虽已是清晨,但浓雾围绕了森林,阳光根本进不来。

她伸开五指,感受风,风吹过指缝,是刺骨的寒。而五指间,不见阳光。

她觉得寒冷,却又迷了路。

她摸索着,在迷雾中仔细寻找,她发现了高矮草丛、泥土宽度等的不同。

森林的南北,她通过植物与苔藓的分布,也还是能分清。

她找到了一条小路,往一条小路走。她最终发现了林深处的木屋。

她推开门,里面灰暗无光,她小心谨慎地往里走。

突然,她踩断了一处地板,发出“啪”一声响。

然后有人动了,她的拳风忽然就冲着来人砸去。

明十并不知道,其实她也练过。那一晚,她是被下了药,全身软了,所以才会险些被那个男人轻薄。但现在不同,现在她有劲力。

那个人避开攻击,她使擒拿手就去锁他喉咙。

她的未婚夫,是刑警,她一身本领是跟他所学,真要论起来,她不比警校的师姐差。

那个人出乎她意料的高,她的手指只扣到了他的肩膀,但她借力直接从肩头骨下面的肉里扣了进去,已经闻到了血腥味。

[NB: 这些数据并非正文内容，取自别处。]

(* ===== verification/Prelude.v ===== *)
(** * Verification of [check_env_files.py]

    The program ([src/conda-pack/win-extended-paths/check_env_files.py]) is
    a command-line checker: given the path of a conda environment it tests
    that the path is an environment, reads the PowerShell hook script
    [shell/condabin/conda-hook.ps1] of it, and reports whether the text
    holds one of the two Windows extended-length path prefixes, [//?/] and
    [\\?\].  Its exit status is 0 when nothing was found and 1 otherwise.

    ** The parts of the program and the files that model them

    - [check_file_for_extended_paths] (the pattern scanner) and
      [get_files_to_check] (the file enumerator): [Scanner.v].  The
      definition of the same name is the function statement by statement:
      the [exists()] guard and its early return, the [try] block with
      [with open(...) as f: content = f.read()], the two substring tests
      each appending its message, and the [except Exception] handler.
      [scan_content] is the pair of tests; [conda_hook] is the one path of
      the list.
    - [check_conda_environment] (the validator and the aggregation loop):
      [Checker.v].  The three guards ([exists()], [is_dir()],
      [conda-meta] [exists()]) with their early returns, then [check_files],
      the [for] loop that extends [all_issues] with each file's issues, and
      the returned pair [(len(all_issues) == 0, all_issues)].
    - [main] and the [__main__] block: [Main.v].  [main] is
      [parse_args()], the line naming the environment, the call of the
      checker, and the two branches with their prints and return values;
      [script] is [sys.exit(main())], and [run_script] is the process: what
      the runtime makes of [SystemExit] and of an uncaught exception.
    - What the program calls and does not define is modelled as
      interfaces, each with an implementation used by the concrete runs:
      - [pathlib]: class [PurePath] in [Paths.v] ([Path()], [/], [str()]),
        with [posix_PurePath], which parses, joins and prints paths the way
        [pathlib.PurePosixPath] does, and [win_PurePath] in [WinPaths.v],
        which does it the way [pathlib.PureWindowsPath] does on top of
        [ntpath.splitroot] and [ntpath.join] ([win_splitroot], [nt_join]):
        drive letters, UNC and device drives such as [\\?\C:], both
        separators read and [\] printed;
      - the file system and the console: classes [FileSystem] and
        [FileSystemLaws] in [FileSys.v], with [mem_FileSystem] in
        [MemFS.v], a finite map from absolute paths to directories and
        files with path resolution, search and read permissions and the
        errors of the operating system, and the encoding of
        [sys.stdout] (UTF-8, ASCII or code page 1252);
      - [argparse]: class [ArgumentParser] in [ArgParse.v], with
        [one_positional], the parser of lines 95 to 101 as [argparse]
        of Python 3.12 treats it: [parse_optional] classifies a word
        (positional, the help option and its abbreviations, an unknown
        option), [consume] is the loop over the words, [parse_known_args]
        the result (a namespace, the help, or an error), and
        [one_positional_parse] prints [help_lines] or [error_lines] and
        raises [SystemExit];
      - the operator [in] on [str]: [contains] in [PyStr.v];
      - what [read()] makes of the bytes of a file opened with
        [encoding='utf-8', errors='ignore']: [text_of_bytes] in
        [Decode.v], the decoder that drops ill-formed sequences followed
        by the translation of line ends.  The files of [MemFS.v] hold
        bytes, and opening one gives that text.
    - [ScanBytes.v] relates the verdict of the scanner to the bytes of the
      file, on the in-memory file system.
    - [Protocol.v] holds the life of a file object as a state machine
      over the trace: [handle_step] is one event seen from the list of
      open files (open adds a file, read needs it open, close removes it,
      the other events leave the list alone), [handle_steps] its runs,
      [replay] the executable form of the runs and [peak] the largest
      number of files open along a trace.
    - [EndToEnd.v] puts the parts together: [process] is the script run
      with the parser [one_positional] on a file system of [MemFS.v], and
      [Clean] says of the file system alone which environments pass.
    - [Footprint.v] says what the program reads: [footprint] lists the
      paths the checker asks about, [agree_on] relates file systems that
      answer alike on them, [≡] those that answer alike everywhere, and
      [footprint_keys] lists the entries of a file system of [MemFS.v]
      that resolving these paths looks up.
    - This file, [Prelude.v], holds what they share: exceptions, outcomes,
      the monad, its control structures and the automation.

    ** How state and effects are modelled

    A Python [str] is a [string] holding the UTF-8 bytes of the text, so
    that the literals of the source are written as they are.  A statement
    is a computation [py W A := W -> outcome A * W]: from a world it gives
    either a value ([Return]) or a raised exception ([Raise]), and the
    world after it; the world survives a raise, which is what lets the
    theorems speak of files closed on an error path.  [try_except] is
    [try]/[except Exception] (it catches the classes for which
    [is_Exception] holds, so not [KeyboardInterrupt] or [SystemExit]),
    [try_finally] is the exit handler of [with], [for_each] is a [for] loop
    with its accumulator.

    The world ([World] in [FileSys.v]) holds the file system, the list of
    the files that are open, and the trace: every call of [exists()],
    [is_dir()], [open()] with whether it succeeded, [read()], the closing
    of a file and every [print] with its stream, in the order the program
    made them.  [print] to [sys.stdout] raises [UnicodeEncodeError] for a
    text the stream cannot encode and then writes nothing; [print] to
    [sys.stderr] writes every text, as the stream escapes what it cannot
    encode.  The observations [printed], [opened] and [trace_since] read
    the trace.

    ** What the theorems show

    Each program has a run lemma ([check_file_run],
    [check_conda_environment_run], [main_run]) stating that it computes a
    result and appends events which are both pure functions of the
    answers of the file system and of the console ([file_issues],
    [env_result], [main_result], [file_events], [env_events],
    [main_events]).  These functions, like the contract [CheckSpec] and
    the predicate [Clean], are specifications: they say what the code
    computes and are not translations of its lines.  The numbered
    theorems are consequences of the run lemmas and of the closure lemmas
    of this file ([preserves], [respects], [total]):
    - end to end: on a command line that names an environment path the
      process ends with status 0 on the clean environments and with
      status 1 on the others ([process_exit_status]); on every other
      command line it prints the help and ends with status 0, or prints
      the usage line and the error and ends with status 2, and asks
      nothing of the file system ([process_usage]); on a console that
      is not in UTF-8 the success line cannot be printed and the process
      ends on [UnicodeEncodeError] on a clean environment
      ([process_success_unprintable]), and a path the console cannot
      show stops the process before any check
      ([process_path_unprintable]); on a file system that makes no call
      escape and a console that shows the lines, the process always ends
      with status 0, 1 or 2 ([process_ends_with_status]);
    - the command line: [parse_args] returns a path exactly on the
      command lines [accepted] lists ([parse_args_accepts]); the help
      option wins over what is wrong elsewhere on the command line
      ([parse_known_args_help]);
    - refinement: [check_conda_environment] returns a result exactly when
      the contract [CheckSpec] relates the file system to it;
      [check_file_for_extended_paths] computes [file_issues];
    - functional behaviour on every branch: the three structural failures
      and their messages, the missing hook, the scanned hook with the two
      messages in their order, read errors turned into an issue, the
      exit code and the lines [main] prints on each stream;
    - the substring test is correct: [contains] decides [Substring];
    - order of the effects: which calls are made, in what order, and that
      a failed guard stops the sequence;
    - invariants: success is reported exactly with an empty issue list;
      the file system is never changed; every file opened is closed on
      every exit path; a second run gives the same result;
    - error paths: which exceptions are absorbed, which escape (those
      raised by [exists()] and [is_dir()], which stand outside the [try],
      and those that are not an [Exception]), and what the process does
      with them;
    - totality: on a file system whose tests do not raise and whose read
      errors are [Exception]s, the checker always returns;
    - termination and progress: [main] ends after at most 11 events on a
      command line of one argument ([main_terminates]), and a run that
      returns ends with its verdict printed ([main_reports_verdict]);
    - the protocol of file objects: the events of every run of [main] are
      a run of the machine of [Protocol.v] that ends with the files that
      were open at the start, at most one file more is ever open, and the
      script keeps the world [consistent] (its open files are those its
      trace leaves open);
    - the footprint: the checker gives the same result after the same
      calls on file systems that answer alike for the environment path,
      its [conda-meta] entry and the files to check, and every call
      names one of these paths ([check_conda_environment_footprint]);
      the process ends the same way on file systems in memory that share
      the entries these paths resolve through, so that creating,
      changing or removing any other entry changes nothing
      ([process_footprint], [process_frame]); results and events are
      [Proper] for the equivalence of file systems;
    - paths: the paths [get_files_to_check] builds are well-formed
      ([wf_posix_path]); on well-formed POSIX paths and on Windows paths
      with a drive and a root ([anchored_path]: a drive letter, a UNC
      drive or a device drive), [Path(str(p))] is [p], and the hook script of
      an environment [p] is [p] with the parts [shell], [condabin],
      [conda-hook.ps1] added, printed on Windows with backslashes only;
    - decoding round trip: a text of well-formed UTF-8 without carriage
      return is read back unchanged ([text_of_bytes_roundtrip]);
    - the scan and the bytes: a prefix that stands in the bytes of the
      file is always reported; on a well-formed UTF-8 file the verdict is
      exactly that of the bytes; a byte that is not UTF-8 inside [//?/]
      makes a report for a prefix the file does not hold, and a script in
      UTF-16 is never reported.  These rest on the theory of [Decode.v]:
      the decoder gives well-formed UTF-8, is the identity on it, keeps
      ASCII text in place, and the translation of line ends neither
      creates nor removes an occurrence of a text without line ends.
    Every theorem with a hypothesis is applied to a concrete environment
    of [MemFS.v] in a lemma named after it, evaluated by computation.

    ** Bounds and assumptions

    All recursion is structural (on the text, on the bytes, on the list of
    files, on the parts of a path): no fuel is used and every definition
    evaluates.
    The libraries are modelled as of Python 3.12 ([ntpath.splitroot],
    the loop of [argparse]).
    [print] fails only by [UnicodeEncodeError]: a closed pipe or a full
    disk is not modelled.  Closing a file does not fail: the [OSError]
    that [close()] can raise on leaving the [with] block is not
    modelled.  The file system is not changed
    by anyone else during a run.  [exists()] is the one of Python 3.8 to
    3.13: errors other than a missing entry or a file in the place of a
    directory are raised to the caller.

    ** What is not modelled

    - Encodings other than the one the source names, and reading in
      pieces: [read()] is called once, without a size, and the decoder is
      modelled by its result on the whole file.
    - A file system over Windows paths (names compared without case,
      reserved names): the components are proved for every [PurePath] and
      every [FileSystem]; the concrete runs are on POSIX paths.  The
      theorems on [win_PurePath] are for paths with a drive and a root;
      relative paths and the drive [\\?\UNC\server\share] are covered by
      examples.
    - Of [argparse]: digits other than the ASCII ones in a word that
      looks like a negative number; [repr] of characters beyond ASCII
      that cannot be printed; help text wrapped for a terminal narrower
      than 80 columns; a program name other than the file name of the
      script.
    - The exit status and the traceback of a process that ends on an
      uncaught exception; the text of [UnicodeEncodeError]; symbolic
      links; memory limits of [read()]. *)

From Stdlib Require Import String Ascii ZArith.
From stdpp Require Import base tactics option list strings.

但那个人只是纵容她作乐一般,没有回攻只是防守,但每一下都震得她要倒退两步。

她猛地扫出一脚,但显然对方已经没了耐性,他反手一把扣住了她的喉咙,用沙哑性感的声音淡淡道:“是我。放开吧。”

他先放了手。

是明十。

谜一样神秘的,明十。

她也跟着放了手的,但他突然将她膝后盖一顶,就将她压到了粗糙的墙上。

“你跟踪我?”他问。

“没有。我梦游了。不管你信不信,这就是事实。”她说。

明十的唇触了触她耳廓,说,“我信。”

但他依旧没有放开她。

十夜侧过头来,想看一看他眼睛,正巧一缕光,从侧面的窗洒了进来,他的眉眼朦胧又清淡,像雨洗过的空山,空蒙又柔和,但他下巴与颈肩勾勒出的绝美线条轮廓却是紧绷的,只见他喉头滑动了一下,她再次对上他视线时,他的一对深邃漆黑的眸子淡去了那种空蒙,变得危险而冰冷,像一把穿透黑夜的光亮利刃,要将她整个人剖开,这一刻的他像一头蓄势待发的猎豹,正在张开网等待着掉进他陷阱的猎物。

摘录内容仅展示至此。